Era novembro de 2014. Primeiro fim de semana. Plena campanha da Dilma. Fim de tarde na RPPN dele, a Linda Serra dos Topázios. Jaime e eu começamos a conversar sobre a falta que fazia termos acesso a um veículo independente e democrático de informação.

Resolvemos fundar o nosso. Um espaço não comercial, de resistência. Mais um trabalho de militância, voluntário, por suposto. Jaime propôs um jornal; eu, uma revista. O nome eu escolhi (ele queria Bacurau). Dividimos as tarefas. A capa ficou com ele, a linha editorial também.

Correr atrás da grana ficou por minha conta. A paleta de cores, depois de larga prosa, Jaime fechou questão – “nossas cores vão ser o vermelho e o amarelo, porque revista tem que ter cor de luta, cor vibrante” (eu queria verde-floresta). Na paz, acabei enfiando um branco.

Fizemos a primeira edição da Xapuri lá mesmo, na Reserva, em uma noite. Optamos por centrar na pauta socioambiental. Nossa primeira capa foi sobre os povos indígenas isolados do Acre: ‘Isolados, Bravos, Livres: Um Brasil Indígena por Conhecer”. Depois de tudo pronto, Jaime inventou de fazer uma outra boneca, “porque toda revista tem que ter número zero”.

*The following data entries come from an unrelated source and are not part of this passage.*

(* ===== verification/ManagerInv.v ===== *)
(** * Process manager: the table of threads

    The processes of the manager as one table of threads, and what the building
    blocks of the scheduling operations do to it. *)

From S2P Require Import Prelude Error Config Addr NonEmpty Mailbox UserSpace VirtMem Str Thread Process.
From S2P Require Import ProcessView Pending ProcManager.
#[local] Open Scope Z_scope.

Section Table.
Context {VM : VirtMem}.

(** A thread with its process and what it is doing. *)
Definition Row : Type := ProcessIdentifier * Entry.

Definition ptable {P} `{!ProcessLike P} (p : P) : list Row := pair (ppid p) <$> pview p.
Definition tables {P} `{!ProcessLike P} (l : list P) : list Row := l ≫= ptable.
Definition deferred_row (d : ProcessIdentifier * ZombieThread) : Row := (d.1, e_zombie d.2).

(** All threads that the manager holds. *)
Definition table (p : ProcessManager) : list Row :=
  from_option ptable [] (running p) ++ tables (ready p) ++ tables (suspended p) ++
  tables (interrupted p) ++ tables (zombies p) ++ (deferred_row <$> deferred_reap p).

(** All processes that the manager holds. *)
Definition pids (p : ProcessManager) : list ProcessIdentifier :=
  from_option (fun r => [ppid r]) [] (running p) ++ (ppid <$> ready p) ++ (ppid <$> suspended p) ++
  (ppid <$> interrupted p) ++ (ppid <$> zombies p).

Definition row_tid (r : Row) : ThreadIdentifier := e_tid r.2.
Definition tids (p : ProcessManager) : list ThreadIdentifier := row_tid <$> table p.

(** Threads change state, and stay in their process. *)
Definition row_step : relation Row := fun x y => x.1 = y.1 /\ lifecycle x.2 y.2.
Definition tevolve : relation (list Row) := pointwise row_step.

#[global] Instance row_step_preorder : PreOrder row_step.
Proof.
  split.
  - intros x. split; [done|reflexivity].
  - intros x y z [H1 H2] [H3 H4]. split; [congruence|by transitivity y.2].
Qed.
#[global] Instance tevolve_preorder : PreOrder tevolve := pointwise_preorder _.
#[global] Instance tevolve_proper : Proper ((≡ₚ) ==> (≡ₚ) ==> iff) tevolve := pointwise_proper _.

Lemma tevolve_app l1 l2 k1 k2 : tevolve l1 k1 -> tevolve l2 k2 -> tevolve (l1 ++ l2) (k1 ++ k2).
Proof. apply pointwise_app. Qed.

Lemma tevolve_perm l k : l ≡ₚ k -> tevolve l k.
Proof. by intros ->. Qed.

Lemma tevolve_tids l k : tevolve l k -> row_tid <$> l ≡ₚ row_tid <$> k.
Proof. apply pointwise_keep. intros x y [_ H]. symmetry. by apply lifecycle_tid. Qed.

Lemma ptable_evolve {P Q} `{!ProcessLike P, !ProcessLike Q} (p : P) (q : Q) :
  evolve (pview p) (pview q) -> ppid q = ppid p -> tevolve (ptable p) (ptable q).
Proof.
  intros He Hp. unfold ptable. rewrite Hp. eapply pointwise_fmap; [|exact He].
  intros x y Hxy. by split.
Qed.

Lemma ppid_eq {P Q} `{!ProcessLike P, !ProcessLike Q} (p : P) (q : Q) :
  pstate q = pstate p -> ppid q = ppid p.
Proof. unfold ppid. by intros ->. Qed.

(** One process takes the place of another. *)
Lemma replace_evolve {P Q} `{!ProcessLike P, !ProcessLike Q} (p : P) (q : Q) T T' R :
  T ≡ₚ ptable p ++ R -> T' ≡ₚ ptable q ++ R ->
  evolve (pview p) (pview q) -> ppid q = ppid p -> tevolve T T'.
Proof. intros -> -> He Hp. apply tevolve_app; [by apply ptable_evolve|reflexivity]. Qed.

Lemma tables_app {P} `{!ProcessLike P} (l k : list P) : tables (l ++ k) = tables l ++ tables k.
Proof. apply bind_app. Qed.

Lemma tables_one {P} `{!ProcessLike P} (p : P) : tables [p] = ptable p.
Proof. unfold tables. simpl. apply app_nil_r. Qed.

Lemma tables_cons {P} `{!ProcessLike P} (p : P) l : tables (p :: l) = ptable p ++ tables l.
Proof. done. Qed.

Dessa vez finquei pé, ficamos com a capa indígena. Voltei pra Brasília com a boneca praticamente pronta e com a missão de dar um jeito de imprimir. Nos dias seguintes, o Jaime veio pra Formosa, pra convencer minha irmã Lúcia a revisar a revista, “de grátis”. Com a primeira revista impressa, a próxima tarefa foi montar o Conselho Editorial.

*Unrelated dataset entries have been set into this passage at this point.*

(** The manager that [init] installs, given whether there is an interrupt controller. *)
Definition init (interrupt_capable : bool) : K EventManagerInner :=
  cv ← PM.new_condvar;
  mret (mkEventManagerInner interrupt_capable 0 cv [] (replicate 32 None) (replicate 32 []) (replicate 32 None) (replicate 32 [])
    (replicate 2 None) (replicate 2 [])).

(** ** Ownership *)

(** What registering and unregistering do to a table of owners. *)
Definition evctrl_owners (cap : Capability) (no_cap owned not_owner : string) (owners : list (option ProcessIdentifier)) (idx : nat)
    (pid : option ProcessIdentifier) (req : EventCtrlRequest) : K (list (option ProcessIdentifier)) :=
  match owners !! idx with
  | None => panic
  | Some owner =>
    match req with
    | Register_ =>
      match pid with
      | Some pid =>
        b ← PM.has_capability pid cap;
        if negb b then fail (mkError PermissionDenied no_cap)
        else match owner with
             | Some _ => fail (mkError ResourceBusy owned)
             | None => mret (<[idx := Some pid]> owners)
             end
      | None => fail (mkError InvalidArgument "invalid process identifier")
      end
    | Unregister =>
      match pid with
      | Some pid =>
        if bool_decide (owner = Some pid) then mret (<[idx := None]> owners) else fail (mkError PermissionDenied not_owner)
      | None => mret (<[idx := None]> owners)
      end
    end
  end.

Definition interrupt_owned : string := "interrupt is already owned by another process".

(** The first test is made for both requests. *)
Definition do_evctrl_interrupt (pid : option ProcessIdentifier) (ev : Z) (req : EventCtrlRequest) : E unit :=
  m ← em;
  let idx := Z.to_nat ev in
  match interrupt_ownership m !! idx with
  | None => panic
  | Some (Some _) => fail (mkError ResourceBusy interrupt_owned)
  | Some None =>
    l ← on_k (evctrl_owners InterruptControl "process does not have interrupt control capability" interrupt_owned
               "process does not own interrupt" (interrupt_ownership m) idx pid req);
    set_em (with_interrupt_owners l)
  end.

Definition do_evctrl_exception (pid : option ProcessIdentifier) (ev : Z) (req : EventCtrlRequest) : E unit :=
  m ← em;
  l ← on_k (evctrl_owners ExceptionControl "process does not have exception control capability"
             "exception is already owned by another process" "process does not own exception"
             (exception_ownership m) (Z.to_nat ev) pid req);
  set_em (with_exception_owners l).

Definition do_evctrl_scheduling (pid : option ProcessIdentifier) (ev : SchedulingEvent) (req : EventCtrlRequest) : E unit :=
  m ← em;
  l ← on_k (evctrl_owners ProcessManagement "process does not have scheduling control capability"
             "scheduling event is already owned by another process" "process does not own scheduling event"
             (scheduling_ownership m) (Z.to_nat (SchedulingEvent_value ev)) pid req);
  set_em (with_scheduling_owners l).

(** [EventManager::evctrl]: whether the process now owns the event. *)
Definition evctrl (pid : ProcessIdentifier) (ev : Event) (req : EventCtrlRequest) : E bool :=
  match ev with
  | EvInterrupt n =>
    m ← em;
    if negb (em_interrupt_capable m)
    then fail (mkError OperationNotSupported "interrupt manager is not capable of handling ginterrupts")
    else do_evctrl_interrupt (Some pid) n req
  | EvException n => do_evctrl_exception (Some pid) n req
  | EvScheduling ev => do_evctrl_scheduling (Some pid) ev req
  end;;
  mret (match req with Register_ => true | Unregister => false end).

(** [Drop] of an [EventOwnership]: errors are logged only. *)
Definition drop_ownership (ev : Event) : E unit :=
  catch (match ev with
         | EvInterrupt n => do_evctrl_interrupt None n Unregister
         | EvException n => do_evctrl_exception None n Unregister
         | EvScheduling ev => do_evctrl_scheduling None ev Unregister
         end) (fun _ => mret tt).

(** The kernel call: the ownership is kept by the running process, or dropped. *)
Definition kcall_evctrl (pid : ProcessIdentifier) (arg0 arg1 : Z) : E unit :=
  ev ← lift (Event_try_from arg0);
  req ← lift (EventCtrlRequest_try_from arg1);
  owns ← evctrl pid ev req;
  if (owns : bool) then on_k (PM.add_event ev)
  else
    r ← on_k PM.get_running;
    on_k (PM.remove_event ev);;
    if bool_decide (ev ∈ events (rp_state r)) then drop_ownership ev else mret tt.

(** ** Notification *)

(** The loop of [notify_all_process_threads] over the threads of the process. *)
Fixpoint notify_threads (cv : Condvar) (l : list ThreadIdentifier) (first_error : option Error) : K unit :=
  match l with
  | [] => match first_error with Some error => fail error | None => mret tt end
  | tid :: l =>
    r ← catch (Condvar.notify_thread cv tid;; mret None) (fun e => mret (Some e));
    notify_threads cv l (match first_error with Some e => Some e | None => r end)
  end.

Definition notify_all_process_threads (pid : ProcessIdentifier) : E unit :=
  m ← em;
  on_k (notify_threads (em_wait m) (snd <$> filter (fun w => w.1 = pid) (waiting_threads m)) None).

(** The number of the lowest bit that is set; 32 for no bit. *)
Definition trailing_zeros (x : Z) : Z :=
  match list_find (fun i => Z.testbit x i = true) (seqZ 0 32) with Some (_, i) => i | None => 32 end.

(** An event has happened: its number in the sequence. *)
Definition count_event : E Z :=
  m ← em;
  n ← lift (usize_add (nevents m) 1);
  set_em (with_nevents n);;
  mret n.

Definition push_at {A} (i : nat) (x : A) (l : list (list A)) : list (list A) := alter (fun q => q ++ [x]) i l.

Definition owner_of (owners : list (option ProcessIdentifier)) (idx : nat) (reason : string) : E ProcessIdentifier :=
  match owners !! idx with
  | Some (Some owner) => mret owner
  | Some None => fail (mkError NoSuchProcess reason)
  | None => panic
  end.

Definition wakeup_interrupt (interrupts : Z) : E unit :=
  m ← em;
  if em_interrupt_capable m
  then fail (mkError OperationNotSupported "interrupt manager is not capable of handling ginterrupts")
  else
    n ← count_event;
    let idx := trailing_zeros interrupts in
    ev ← lift (InterruptEvent_try_from idx);
    set_em (fun m => with_interrupts (push_at (Z.to_nat idx) (EventDescriptor.new n (EvInterrupt ev)) (pending_interrupts m)) m);;
    pid ← owner_of (interrupt_ownership m) (Z.to_nat idx) "no owner for interrupt";
    notify_all_process_threads pid.

(** [1 << n]: a shift by 32 or more panics. *)
Definition bit_mask (n : Z) : res Error Z := if n <? 32 then Ok (Z.shiftl 1 n) else Panic.

(** Errors are logged only. *)
Definition interrupt_handler (intnum : Z) : E unit :=
  catch (mask ← lift (bit_mask intnum); wakeup_interrupt mask) (fun _ => mret tt).

Definition wakeup_exception (exceptions : Z) (pid : ProcessIdentifier) (tid : ThreadIdentifier) (info : ExceptionInformation) : E Condvar :=
  n ← count_event;
  let idx := trailing_zeros exceptions in
  ev ← lift (ExceptionEvent_try_from idx);
  resume ← on_k PM.new_condvar;
  set_em (fun m => with_exceptions (push_at (Z.to_nat idx)
    (EventDescriptor.new n (EvException ev), mkExceptionEventInformation pid tid info, resume) (pending_exceptions m)) m);;
  m ← em;
  owner ← owner_of (exception_ownership m) (Z.to_nat idx) "no owner for exception";
  notify_all_process_threads owner;;
  mret resume.

Definition notify_process_termination (info : ProcessTerminationInfo) : E unit :=
  n ← count_event;
  let idx := Z.to_nat (SchedulingEvent_value ProcessTermination) in
  set_em (fun m => with_scheduling (push_at idx (EventDescriptor.new n (EvScheduling ProcessTermination), info) (pending_scheduling m)) m);;
  m ← em;
  pid ← owner_of (scheduling_ownership m) idx "no owner for scheduling event";
  notify_all_process_threads pid.

Definition post_message (receiver : Z) (message : Message) : E unit :=
  on_k (PM.post_message receiver message);;
  match as_id receiver with
  | inl pid => notify_all_process_threads pid
  | inr tid => m ← em; on_k (Condvar.notify_thread (em_wait m) tid)
  end.

Definition do_send (message : Message) : E unit := post_message (destination message) message.

(** The kernel call [send], for a message that has been copied from the caller; [stdio] writes
    to the standard output, where there is one.  That the source is neither the thread nor the
    process that calls is logged only. *)
Definition send (stdio : option (Message → res Error unit)) (copied : res Error Message) : E unit :=
  message ← lift copied;
  match message_type message with
  | Ikc =>
    match stdio with
    | Some write => lift (write message)
    | None => fail (mkError ProtocolNotSupported "stdio is not available")
    end
  | _ => do_send message
  end.

(** The end of [do_exception_handler]: the faulting thread tells the owner of the exception
    and waits until it is resumed. *)
Definition raise_exception (pid : ProcessIdentifier) (tid : ThreadIdentifier) (info : ExceptionInformation) : E unit :=
  mask ← lift (bit_mask (excp_num info));
  resume ← wakeup_exception mask pid tid info;
  on_k (Condvar.wait resume None).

Jaime fez questão de visitar, explicar o projeto e convidar pessoalmente cada conselheiro e cada conselheira (até a doença agravar, nos seus últimos meses de vida, nunca abriu mão dessa tarefa). Daqui rumamos pra Goiânia, para convidar o arqueólogo Altair Sales Barbosa, nosso primeiro conselheiro. “O mais sabido de nóis,” segundo o Jaime.

Trilhamos uma linda jornada. Em 80 meses, Jaime fez questão de decidir, mensalmente, o tema da capa e, quase sempre, escrever ele mesmo. Às vezes, ligava pra falar da ótima ideia que teve, às vezes sumia e, no dia certo, lá vinha o texto pronto, impecável.

Na sexta-feira, 9 de julho, quando preparávamos a Xapuri 81, pela primeira vez em sete anos, ele me pediu para cuidar de tudo. Foi uma conversa triste, ele estava agoniado com os rumos da doença e com a tragédia que o Brasil enfrentava. Não falamos em morte, mas eu sabia que era o fim.

Hoje, cá estamos nós, sem as capas do Jaime, sem as pautas do Jaime, sem o linguajar do Jaime, sem o jaimês da Xapuri, mas na labuta, firmes na resistência. Mês sim, mês sim de novo, como você sonhava, Jaiminho, carcamos porva e, enfim, chegamos à nossa edição número 100. E, depois da Xapuri 100, como era desejo seu, a gente segue esperneando.

Fica tranquilo, camarada, que por aqui tá tudo direitim.